As regular readers know, I am not a fan of the No 10 website - or, to be specific, the gimmicky e-petition section. I have lost count of the number of petitions Forest has been asked to support and I have said no to nearly every one - partly because there are too many on the same subject (the smoking ban), and partly because I prefer not to play this government-inspired game. (The anti-hunting ban petition attracted hundreds of thousands of supporters and the government, predictably, ignored it.)

Another problem is that people love to do their own thing. This has led to scores of petitions - often signed by the same people - complaining about the smoking ban, with the result that few (if any) have attracted more than a handful of signatures and the impact has been minimal. (It's that sort of indiscipline that repeatedly hinders the pro-choice movement.)

Anyway, there is a new petition - concerning the government's proposal to ban the display of tobacco in shops - on the No 10 website, and for once I would like to encourage everyone to sign it. It reads:

"We the undersigned petition the Prime Minister to reconsider his Government's proposal to ban the display of tobacco in shops, and consider ensuring instead stronger enforcement of the law to prevent underage sales and illicit trade and to make it illegal for adults to buy tobacco on behalf of anyone under 18."

There are a number of reasons why I think this petition is worth signing. One, I believe it's the only one on this subject that is currently live on the Downing Street website; two, the issue is currently the subject of a public consultation and if a significant number of people sign the petition individuals and organisations will be able to highlight the fact in their submissions; three, it's a very important issue because if the proposal to ban the sale of tobacco in shops becomes law it will not only affect smokers, it could have a devastating impact on small shops and community stores; four, the message it sends is that smoking is an adult activity and responsible smokers will support measures that discourage underage sales - but let's have some respect and consideration in return.

Last but not least, I happen to know the proposer. Ken Patel is a retailer from Leicester and I greatly admire the work that he and his colleagues are doing to lobby government. They deserve Forest's support - and the support of their customers.

So, please sign the petition today - and encourage similar-minded people to do so too. Click HERE

Conference call

Tuesday, July 22, 2008

This year's party conference season is going to be our busiest yet. It certainly seems that way because we have spent the past few days desperately trying to meet deadlines for venues, listings, advertisements and artwork. There's also the small matter of confirming speakers - which isn't easy when everyone is about to go on holiday. And now, for the first time, the police have asked us to answer questions about our events. If we can reach the end of the month without a major hiccup, I'll breathe a little easier.
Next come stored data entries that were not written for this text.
(** * Quantum State Visualizer: circuit builder, application shell and
      processing core

    The development follows the layout of the repository.

    - [JS]: the fragment of JavaScript data the front end manipulates
      (numbers as IEEE-754 doubles, strings, arrays, objects, property
      reads, truthiness, strict equality, [JSON.stringify]/[JSON.parse]).
    - [CircuitBuilder]: the state and handlers of
      [frontend/src/components/CircuitBuilder.js].
    - [App]: the state and handlers of [frontend/src/App.js].
    - [Core]: the processing pipeline behind [POST /api/process-circuit];
      its Python sources are not part of the front-end tree, so it is
      modelled from the design document. *)

From Stdlib Require Import ZArith List String Ascii Bool Lia.
From Stdlib Require Import Floats.SpecFloat.
From Stdlib Require Import Reals Lra.
Import ListNotations.

Local Open Scope string_scope.
Local Open Scope list_scope.

(* ===================================================================== *)
(** * JavaScript values                                                    *)
(* ===================================================================== *)

Module JS.

(** ** Numbers

    A JavaScript number is an IEEE-754 binary64 value.  We use the
    specification floats of the standard library: signed zeros, signed
    infinities, NaN, and finite values [(-1)^s * m * 2^e]. *)

Definition number := spec_float.

Definition prec : Z := 53.
Definition emax : Z := 1024.

(** The double denoted by an integer literal. *)
Definition of_Z (z : Z) : number := binary_normalize prec emax z 0 false.

Definition NaN : number := S754_nan.
Definition Infinity : number := S754_infinity false.

(** [Number.isFinite]. *)
Definition isFinite (x : number) : bool :=
  match x with
  | S754_zero _ | S754_finite _ _ _ => true
  | S754_infinity _ | S754_nan => false
  end.

Definition isNaN (x : number) : bool :=
  match x with S754_nan => true | _ => false end.

Definition isZero (x : number) : bool :=
  match x with S754_zero _ => true | _ => false end.

Definition isNegZero (x : number) : bool :=
  match x with S754_zero true => true | _ => false end.

(** Finite and without a minus sign. *)
Definition nonnegative (x : number) : bool :=
  match x with
  | S754_zero s | S754_finite s _ _ => negb s
  | S754_infinity _ | S754_nan => false
  end.

(** A number that a JSON literal denotes and that prints as that
    literal: finite and not [-0]. *)
Definition safe_number (x : number) : bool :=
  isFinite x && negb (isNegZero x).

(** [Math.PI / 2], the double [0x3FF921FB54442D18]. *)
Definition Math_PI_2 : number :=
  S754_finite false 0x1921FB54442D18 (-52).

(** ** Values *)

#[local] Set Warnings "-register-all".

Inductive value : Type :=
| VUndefined
| VNull
| VBool (b : bool)
| VNum (n : number)
| VStr (s : string)
| VArr (items : list value)
| VObj (props : list (string * value)).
The Freedom Zone (September 29-30) is a new initiative and our most ambitious conference event ever. Organised in conjunction with The Freedom Association, it's a two-day mini-conference designed to put individual freedom at the top of the political agenda. We're launching it at the Conservative conference in Birmingham but I hope that it will eventually make an appearance at other party conferences too.

We are also presenting (for the first time ever) a fringe event at the LibDem conference. This year's conference is in Bournemouth (my favourite seaside venue) and we are linking up with the new liberal think-tank Progressive Vision to host a discussion entitled "How liberal are the Liberal Democrats?" The event, at the prestigious Highcliff Hotel, is on Tuesday September 16. Details, including speakers, will be announced nearer the time. 

We are still working on plans for the Labour conference in Manchester, but - please note - we need volunteers to promote our campaigns at all three party conferences. If you would like to help please get in touch.

Forgetfulness is now a crime

Saturday, July 19, 2008

thomas-100.jpgWelsh Culture Minister Rhodri Glyn Thomas (left) has resigned following a story that he flouted the smoking ban - which he supported - by smoking a cigar in a pub near the Welsh Assembly (see HERE).

Did Thomas deliberately break the law? Did he refuse to put out his cigar? No, what seems to have happened is that he absent-mindedly walked into Cardiff's Eli Jenkins pub with a lit cigar and when a member of staff pointed this out he apologised and went outside. (The BBC adds a touch of colour to the story by claiming he was "reprimanded" by staff.)

Some of you may argue that because Thomas supported the ban he deserves everything he gets. I don't agree. This is no time to feel smug. The fact is, the career of a senior politician is in ruins because - shock, horror - he walked into a pub with a lit cigar.

The prize for the most sanctimonious comment I have seen (so far) goes to Opposition leader and Welsh Conservative AM Nick Bourne who said Thomas' resignation was "regrettable" before adding, "However, the smoking ban was introduced in the interests of public health to protect people from the risk of smoking-related illnesses." Ugh! Pass the sickbag. (See HERE.)

The worrying thing is, this sounds just the sort of thing that David Cameron would say.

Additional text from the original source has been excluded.